It’s about time for us to do our first border run. We arrived here on May 28 and as I’ve written before, everyone who arrives in Panama automatically gets a 180 days tourist visa stamped on their passport. This would normally be more than enough time for most actual “tourists” to be in Panama. But if you decide to stay and make this place your home then there’s a bit of a complication If you decide not only to stay, but to buy a car and enjoy the privilege of driving that car. You see, the brilliant folks who make the rules here decided to allow a foreign drivers license to be legal for only 90 days of those 180 days. So, even though our actual “tourist” visa is still valid, our drivers licenses are about to expire. As soon as our paperwork is in process for our permanent residency visa we will no longer have this issue. But for now, we are off to the border of Costa Rica to stamp out of Panama and hopefully, turn around and stamp right back in. It should be that easy but…

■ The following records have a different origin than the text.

Definition reportAppTaskFailure (claim : AppTaskClaim) (input : ReportInput) : M (Settlement FailureReport) :=
  let taskId := clm_taskId claim in
  let result := rp_result input in
  let facts := default [] (ri_facts result) in
  tree ← readContext [taskId] [] [];
  match matchingTaskAttempt tree claim with
  | None => mret settle_stale
  | Some (resource, attempt) =>
      _ ← lift (requireNonEmptyString (Some (JStr (ri_summary result))) "Incomplete report summary");
      _ ← lift (requireStringList facts "Incomplete report facts");
      let scope := beginResourceMutationScope tree claim [] in
      '(attempt, retry) ← gets (fun s => Ok (failedExecutionState rowOrder config s now resource attempt));
      let exhausted := bool_decide (is_Some (att_retryExhausted attempt)) in
      let summary := reportSummary exhausted (ri_summary result) in
      let tree := updAttempt (clm_attemptId claim) (with_att_retryExhausted (att_retryExhausted attempt)) tree in
      outcome ← gets (fun s => inputOutcomeAdmissions s tree (claimRef claim)
                        (mkResultScope (rp_acceptedLiveEventIds input) (rp_inputKeys input) (rp_report input || exhausted))
                        oc_failure);
      let accepted := acceptedAttemptResult (oc_tree outcome) taskId r_incomplete result (rp_acceptedLiveEventIds input)
                        (Some (oc_keys outcome)) (defaultTaskAcceptance claim facts) in
      let tree := updAttempt (clm_attemptId claim) (with_att_acceptedResult (Some accepted)) (oc_tree outcome) in
      tree ← gets (fun s => retainKeys s taskId (reportWait claim) (oc_keys outcome) tree);
      let tree := consumeSettledTaskEvents tree taskId (clm_agent claim) (ar_acceptedLiveEventIds accepted) (ar_inputKeys accepted)
                  |> finishAttempt taskId at_completed summary now
                  |> updResource taskId (touchResource now (fun st => settledStatus claim summary result (retry st))) in
      _ ← commitScope now scope tree (with_admissions (oc_writes outcome));
      mret (applied (mkFailureReport summary (att_retryExhausted attempt)))
  end.

Record FailureDetails : Type := mkDetails {
  fd_reason : option string;
  fd_result : option (obj json);
  fd_facts : option (list string);
  fd_unacceptedResult : option json }.

Inductive FailureOutcome : Type :=
| fail_superseded (summary : string)
| fail_retrying (summary : string) (retryAt : option number)
| fail_exhausted (summary : string).

Definition failureSummary (exhausted : bool) (failure : string) : string :=
  if exhausted then "Automatic retries exhausted; owner repair or explicit retry required. " +:+ failure else failure.

(** Execution failed: all its input is restored, nothing is accepted. *)
Definition failAppTaskAttempt `{Crypto} (claim : AppTaskClaim) (failure : string) (details : FailureDetails)
    : M FailureOutcome :=
  let taskId := clm_taskId claim in
  tree ← readContext [taskId] [] [];
  match matchingClaimAttempt (obj_get taskId (resources tree)) (obj_get (clm_attemptId claim) (attempts tree)) claim with
  | None => mret (fail_superseded failure)
  | Some (resource, attempt) =>
      let scope := beginResourceMutationScope tree claim [] in
      '(attempt, retry) ← gets (fun s => Ok (failedExecutionState rowOrder config s now resource attempt));
      let exhausted := bool_decide (is_Some (att_retryExhausted attempt)) in
      let tree := updAttempt (clm_attemptId claim) (with_att_retryExhausted (att_retryExhausted attempt)) tree in
      outcome ← gets (fun s => inputOutcomeAdmissions s tree (claimRef claim) (mkResultScope None None exhausted) oc_failure);
      let summary := failureSummary exhausted failure in
      let failed a := with_att_failureReason (Some (default "HandlerExecutionFailed" (fd_reason details)))
                        (match fd_unacceptedResult details with Some r => with_att_unacceptedResult (Some r) a | None => a end) in
      let noted st := match fd_facts details with Some f => with_st_facts (Some f) st | None => st end in
      let kept st := match fd_result details with Some r => with_st_result (Some r) st | None => st end in
      let tree := restoreAttemptEvents (oc_tree outcome) taskId resource attempt (toISOString now)
                  |> finishAttempt taskId at_failed failure now
                  |> updAttempt (clm_attemptId claim) failed
                  |> updResource taskId (touchResource now (fun st => retry st
                       |> with_st_observedGeneration (clm_generation claim) |> with_st_currentAttemptId None
                       |> with_st_summary (Some summary) |> noted |> kept)) in
      _ ← commitScope now scope tree (with_admissions (oc_writes outcome));
      after ← lift (taskOf tree taskId);
      mret (if exhausted then fail_exhausted summary else fail_retrying summary (st_executionRetryAt (status after)))
  end.

End Failure.

End TaskSettle.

Unfortunately, there is a very recent rumor going around the local forums about a change, not in the law exactly, but in the immigration officers and what they are lately requiring for foreigners to re-enter Panama. We’ve taken notes from many different people who live here and have had lots of first hand experience. It seems that the same thread that we hear is that the requirements all depend upon how the particular guy at the particular gate at that particular moment feels and what he/she decides to require on the day you are passing through. The requirements seem to vary. But basically we should need a valid Passport with at least six months remaining on it, all the proper documents filled out (the ones we get there) they want to see either a bank statement showing you have at least $500.00 (or cash of that amount on your person, we aren’t clear if we each need to have this amount or only one of us?), some sort of proof of how we will be returning to our country of origin, since we are supposed to be on a “tourist” visa. (a bus ticket or proof of an airline ticket out of the country) . The latest rumor we are hearing about is that they are requiring that when you leave Panama you must stay two or three nights in Costa Rica before being allowed back into Panama! HUH? This is a very new rumor, this week and we are watching the comments on the forums closely, no one has actually “confirmed” this to be true. As a matter of fact there is a U.S. attorney who lives in Bocas and hosts her own forum dedicated to laws for expats in Panama, she just posted a comment today about this and says she has not found any such new laws requiring tourists to stay out of the country for a period before being let back in.
Our plan is to go this Friday, after school to the Rio Serrano boarder outside of Vocan, which is not the main border. The one that most people seem to go to is called Paso Canoas , just outside of David. The one we’re planning to try is about thirty minutes further than the one in David but we hear it is much less crowded with busses and much faster. We think It will be about a two hour drive. We figured we would go on Friday then if indeed we end up being forced to stay in Costa Rica for a couple of nights we wont miss any School on Monday. So we will pack a change of clothes and our swim suits and make the most of whatever happens! We will arm ourselves with all the possible requirements, copies of our passports (as well as our actual passports), our registration for our cars (another document we have been told they might accept instead of an airline ticket) We will take along $500.00 (taking $500.00 each just doesn’t feel too safe!) and we may just take the advice of a friend and just book a flight online and bring a copy of the itinerary and confirmation number and cancel the flight after we get back home. Many times you can just reserve a flight that you then never confirm and the airline will not hold it for you.
It should be an interesting experience and we cant say that we will know what to expect next time because you just never know what new requirements they made come up with! But if all goes well with our application for permanent residency, this should be our first and last time that we need to do this. Who knows, its an Adventure, that’s for sure!